(* ===== verification/Graph.v ===== *)
(** * The storage graph: [storage-core/src/model/graph.rs]

    [NodeGraph] with its mutations, the ancestor walk, the topological sort
    and [validate_structure], the check every published graph passes.

    [nodes] is a finite map.  The two [HashSet]s of edges are duplicate-free
    lists whose order is the iteration order of the set, which Rust leaves
    unspecified: the theorems hold for every list, and [graph_equiv] relates
    graphs that differ only in that order.  [topological_order_from] takes the
    iteration order of the node map as an argument for the same reason. *)

From stdpp Require Import relations.
From S2P Require Import Prelude Model Reach.

Module NodeGraph.
Record NodeGraph := mk {
  nodes : gmap NodeId Node;
  dependencies : list Dependency;
  relations : list Relation }.
#[global] Instance NodeGraph_eq_dec : EqDecision NodeGraph.
Proof. solve_decision. Defined.
End NodeGraph.
Abbreviation NodeGraph := NodeGraph.NodeGraph.

Module GraphError.
Inductive GraphError :=
| DuplicateNode (id : NodeId)
| MissingNode (id : NodeId)
| DuplicateEdge
| SelfDependency (id : NodeId)
| DependencyCycle
| ConflictingOwner (id : NodeId)
| ConflictingRole (id : NodeId)
| PartitionOffset (id : NodeId).
#[global] Instance GraphError_eq_dec : EqDecision GraphError.
Proof. solve_decision. Defined.
End GraphError.
Abbreviation GraphError := GraphError.GraphError.

Implicit Types (g : NodeGraph) (id : NodeId) (d : Dependency) (r : Relation).

(** ** Mutations *)

Definition graph_new : NodeGraph := NodeGraph.mk ∅ [] [].

Definition node g id : option Node := g.(NodeGraph.nodes) !! id.

Definition insert_new g id (n : Node) : result NodeGraph GraphError :=
  match g.(NodeGraph.nodes) !! id with
  | None => Ok (NodeGraph.mk (<[id:=n]> g.(NodeGraph.nodes))
                  g.(NodeGraph.dependencies) g.(NodeGraph.relations))
  | Some _ => Err (GraphError.DuplicateNode id)
  end.

Definition replace_existing g id (n : Node) : result (NodeGraph * Node) GraphError :=
  let? current := ok_or (g.(NodeGraph.nodes) !! id) (GraphError.MissingNode id) in
  Ok (NodeGraph.mk (<[id:=n]> g.(NodeGraph.nodes))
        g.(NodeGraph.dependencies) g.(NodeGraph.relations), current).

Definition insert_dependency g d : bool * NodeGraph :=
  let '(fresh, ds) := set_insert d g.(NodeGraph.dependencies) in
  (fresh, NodeGraph.mk g.(NodeGraph.nodes) ds g.(NodeGraph.relations)).

Definition insert_relation g r : bool * NodeGraph :=
  let '(fresh, rs) := set_insert r g.(NodeGraph.relations) in
  (fresh, NodeGraph.mk g.(NodeGraph.nodes) g.(NodeGraph.dependencies) rs).

Definition remove_node g id : option Node * NodeGraph :=
  (g.(NodeGraph.nodes) !! id,
   NodeGraph.mk (delete id g.(NodeGraph.nodes))
     g.(NodeGraph.dependencies) g.(NodeGraph.relations)).

Definition remove_dependency g d : bool * NodeGraph :=
  let '(found, ds) := set_remove d g.(NodeGraph.dependencies) in
  (found, NodeGraph.mk g.(NodeGraph.nodes) ds g.(NodeGraph.relations)).

Definition remove_relation g r : bool * NodeGraph :=
  let '(found, rs) := set_remove r g.(NodeGraph.relations) in
  (found, NodeGraph.mk g.(NodeGraph.nodes) g.(NodeGraph.dependencies) rs).

(** ** Ancestors

    [visited] is marked when a node is pushed; the head of [pending] is the
    end of the Rust vector. *)

Definition ancestors_push (acc : list NodeId * list NodeId) d : list NodeId * list NodeId :=
  let '(visited, pending) := acc in
  if contains d.(Dependency.from_) visited then (visited, pending)
  else (visited ++ [d.(Dependency.from_)], d.(Dependency.from_) :: pending).

Fixpoint ancestors_loop (fuel : nat) g (visited pending : list NodeId) : list NodeId :=
  match fuel with
  | 0 => visited
  | S fuel =>
      match pending with
      | [] => visited
      | n :: pending =>
          let '(visited, pending) :=
            foldl ancestors_push (visited, pending)
              (filter (λ d, d.(Dependency.to) = n) g.(NodeGraph.dependencies)) in
          ancestors_loop fuel g visited pending
      end
  end.

(** The result set in visiting order, the start removed.  Each iteration pops
    one node and each edge causes at most one push, so the fuel is enough. *)
Definition ancestors g id : list NodeId :=
  filter (λ x, x ≠ id)
    (ancestors_loop (S (S (length g.(NodeGraph.dependencies)))) g [id] [id]).

(** ** Topological order *)

Definition require_endpoints g (from_ to : NodeId) : result unit GraphError :=
  try_all (λ id, match g.(NodeGraph.nodes) !! id with
                 | None => Err (GraphError.MissingNode id)
                 | Some _ => Ok tt
                 end) [from_; to].

(** The first loop of the sort: one edge into the degree and adjacency maps. *)
Definition topo_count g (acc : gmap NodeId nat * gmap NodeId (list NodeId)) d
    : result (gmap NodeId nat * gmap NodeId (list NodeId)) GraphError :=
  let '(indegrees, outgoing) := acc in
  let? _ := require_endpoints g d.(Dependency.from_) d.(Dependency.to) in
  if decide (d.(Dependency.from_) = d.(Dependency.to))
  then Err (GraphError.SelfDependency d.(Dependency.from_))
  else Ok (<[d.(Dependency.to) := S (default 0 (indegrees !! d.(Dependency.to)))]> indegrees,
           <[d.(Dependency.from_) :=
               default [] (outgoing !! d.(Dependency.from_)) ++ [d.(Dependency.to)]]> outgoing).

(** One outgoing edge of a finished node: decrement, and queue the target
    when its degree reaches zero. *)
Definition topo_relax (acc : gmap NodeId nat * list NodeId) (to : NodeId)
    : gmap NodeId nat * list NodeId :=
  let '(indegrees, ready) := acc in
  match indegrees !! to with
  | Some degree =>
      (<[to := pred degree]> indegrees,
       if decide (pred degree = 0) then ready ++ [to] else ready)
  | None => (indegrees, ready)
  end.

Fixpoint topo_loop (fuel : nat) (outgoing : gmap NodeId (list NodeId))
    (indegrees : gmap NodeId nat) (ready order : list NodeId) : list NodeId :=
  match fuel with
  | 0 => order
  | S fuel =>
      match ready with
      | [] => order
      | id :: ready =>
          let '(indegrees, ready) :=
            foldl topo_relax (indegrees, ready) (default [] (outgoing !! id)) in
          topo_loop fuel outgoing indegrees ready (order ++ [id])
      end
  end.

(** [keys] is the iteration order of the degree map; a node enters the queue
    once, so one more than the number of nodes is enough fuel. *)
Definition topological_order_from (keys : list NodeId) g : result (list NodeId) GraphError :=
  let? (indegrees, outgoing) :=
    try_fold (topo_count g) ((λ _, 0) <$> g.(NodeGraph.nodes), ∅)
      g.(NodeGraph.dependencies) in
  let ready := filter (λ id, indegrees !! id = Some 0) keys in
  let order := topo_loop (S (size g.(NodeGraph.nodes))) outgoing indegrees ready [] in
  if decide (length order = size g.(NodeGraph.nodes))
  then Ok order else Err GraphError.DependencyCycle.

Definition topological_order g : result (list NodeId) GraphError :=
  topological_order_from (elements (dom g.(NodeGraph.nodes))) g.

(** ** Structural validation *)

(** [std::mem::discriminant(&edge.kind)] *)
Definition kind_discriminant (k : DependencyKind) : nat :=
  match k with
  | DependencyKind.Backs => 0
  | DependencyKind.Contains _ => 1
  | DependencyKind.Provides => 2
  | DependencyKind.MemberOf _ => 3
  | DependencyKind.Caches _ => 4
  | DependencyKind.Path => 5
  end.

(** What a logical edge is keyed by: a payload other than a cache role does
    not distinguish two edges. *)
Definition logical_key d : NodeId * NodeId * nat * option CacheRole :=
  (d.(Dependency.from_), d.(Dependency.to), kind_discriminant d.(Dependency.kind),
   match d.(Dependency.kind) with DependencyKind.Caches role => Some role | _ => None end).

(** The hash sets of the dependency loop. *)
Record seen := mk_seen {
  owners : list NodeId;
  logical_edges : list (NodeId * NodeId * nat * option CacheRole);
  md_slots : list (NodeId * N);
  btrfs_ids : list (NodeId * positive);
  cache_roles : list (NodeId * CacheRole) }.

(** The kind-specific part of the loop body: it inserts into one set of [s]. *)
Definition check_kind g (s : seen) d : result seen GraphError :=
  match d.(Dependency.kind) with
  | DependencyKind.Contains offset =>
      let '(fresh, owners') := set_insert d.(Dependency.to) s.(owners) in
      if negb fresh then Err (GraphError.ConflictingOwner d.(Dependency.to))
      else match node g d.(Dependency.to) with
           | Some (Node.mk (NodeSpec.mk (NodeKind.Partition _ partition_offset _ _) _) _) =>
               if decide (offset = partition_offset)
               then Ok (mk_seen owners' s.(logical_edges) s.(md_slots) s.(btrfs_ids) s.(cache_roles))
               else Err (GraphError.PartitionOffset d.(Dependency.to))
           | _ => Ok (mk_seen owners' s.(logical_edges) s.(md_slots) s.(btrfs_ids) s.(cache_roles))
           end
  | DependencyKind.MemberOf (MemberRole.Md member) =>
      match member.(MdMember.slot) with
      | Some slot =>
          if decide (member.(MdMember.role) = MdMemberRole.Data) then
            let '(fresh, slots) := set_insert (d.(Dependency.to), slot) s.(md_slots) in
            if fresh
            then Ok (mk_seen s.(owners) s.(logical_edges) slots s.(btrfs_ids) s.(cache_roles))
            else Err (GraphError.ConflictingRole d.(Dependency.to))
          else Ok s
      | None => Ok s
      end
  | DependencyKind.MemberOf (MemberRole.Btrfs member) =>
      match member.(BtrfsMember.devid) with
      | Some devid =>
          let '(fresh, ids) := set_insert (d.(Dependency.to), devid) s.(btrfs_ids) in
          if fresh
          then Ok (mk_seen s.(owners) s.(logical_edges) s.(md_slots) ids s.(cache_roles))
          else Err (GraphError.ConflictingRole d.(Dependency.to))
      | None => Ok s
      end
  | DependencyKind.Caches role =>
      let '(fresh, roles) := set_insert (d.(Dependency.to), role) s.(cache_roles) in
      if fresh
      then Ok (mk_seen s.(owners) s.(logical_edges) s.(md_slots) s.(btrfs_ids) roles)
      else Err (GraphError.ConflictingRole d.(Dependency.to))
  | _ => Ok s
  end.

(** One iteration of the dependency loop of [validate_structure]. *)
Definition check_dependency g (s : seen) d : result seen GraphError :=
  let? _ := require_endpoints g d.(Dependency.from_) d.(Dependency.to) in
  if decide (d.(Dependency.from_) = d.(Dependency.to))
  then Err (GraphError.SelfDependency d.(Dependency.from_))
  else
    let '(fresh, logical) := set_insert (logical_key d) s.(logical_edges) in
    if negb fresh then Err (GraphError.ConflictingRole d.(Dependency.to))
    else check_kind g (mk_seen s.(owners) logical s.(md_slots) s.(btrfs_ids) s.(cache_roles)) d.

Definition validate_structure g : result unit GraphError :=
  let? _ := try_all (λ r, require_endpoints g r.(Relation.from_) r.(Relation.to))
              g.(NodeGraph.relations) in
  let? _ := try_fold (check_dependency g) (mk_seen [] [] [] [] []) g.(NodeGraph.dependencies) in
  let? _ := topological_order g in
  Ok tt.

(** ** Import from the wire *)

(** [NodeGraphDto]: arrays as they were read, before duplicates are checked. *)
Record NodeGraphDto := mk_dto {
  dto_nodes : gmap NodeId Node;
  dto_dependencies : list Dependency;
  dto_relations : list Relation }.

(** [deserialize_nodes]: the entries of the JSON object in reading order. *)
Definition deserialize_nodes (entries : list (NodeId * Node))
    : result (gmap NodeId Node) GraphError :=
  try_fold (λ (m : gmap NodeId Node) '(id, n),
              match m !! id with
              | None => Ok (<[id:=n]> m)
              | Some _ => Err (GraphError.DuplicateNode id)
              end) ∅ entries.

(** [TryFrom<NodeGraphDto> for NodeGraph] *)
Definition graph_try_from (dto : NodeGraphDto) : result NodeGraph GraphError :=
  let? graph :=
    try_fold (λ graph edge, let '(fresh, graph) := insert_dependency graph edge in
                            if fresh : bool then Ok graph else Err GraphError.DuplicateEdge)
      (NodeGraph.mk dto.(dto_nodes) [] []) dto.(dto_dependencies) in
  let? graph :=
    try_fold (λ graph edge, let '(fresh, graph) := insert_relation graph edge in
                            if fresh : bool then Ok graph else Err GraphError.DuplicateEdge)
      graph dto.(dto_relations) in
  let? _ := validate_structure graph in
  Ok graph.

(** [Serialize for NodeGraph]: the fields as they are iterated. *)
Definition graph_to_dto g : NodeGraphDto :=
  mk_dto g.(NodeGraph.nodes) g.(NodeGraph.dependencies) g.(NodeGraph.relations).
·····
Starting at the line that contains "try_fold (λ (m", copy each line through the last one in the records, exactly, and output nothing else.

  try_fold (λ (m : gmap NodeId Node) '(id, n),
              match m !! id with
              | None => Ok (<[id:=n]> m)
              | Some _ => Err (GraphError.DuplicateNode id)
              end) ∅ entries.

(** [TryFrom<NodeGraphDto> for NodeGraph] *)
Definition graph_try_from (dto : NodeGraphDto) : result NodeGraph GraphError :=
  let? graph :=
    try_fold (λ graph edge, let '(fresh, graph) := insert_dependency graph edge in
                            if fresh : bool then Ok graph else Err GraphError.DuplicateEdge)
      (NodeGraph.mk dto.(dto_nodes) [] []) dto.(dto_dependencies) in
  let? graph :=
    try_fold (λ graph edge, let '(fresh, graph) := insert_relation graph edge in
                            if fresh : bool then Ok graph else Err GraphError.DuplicateEdge)
      graph dto.(dto_relations) in
  let? _ := validate_structure graph in
  Ok graph.

(** [Serialize for NodeGraph]: the fields as they are iterated. *)
Definition graph_to_dto g : NodeGraphDto :=
  mk_dto g.(NodeGraph.nodes) g.(NodeGraph.dependencies) g.(NodeGraph.relations).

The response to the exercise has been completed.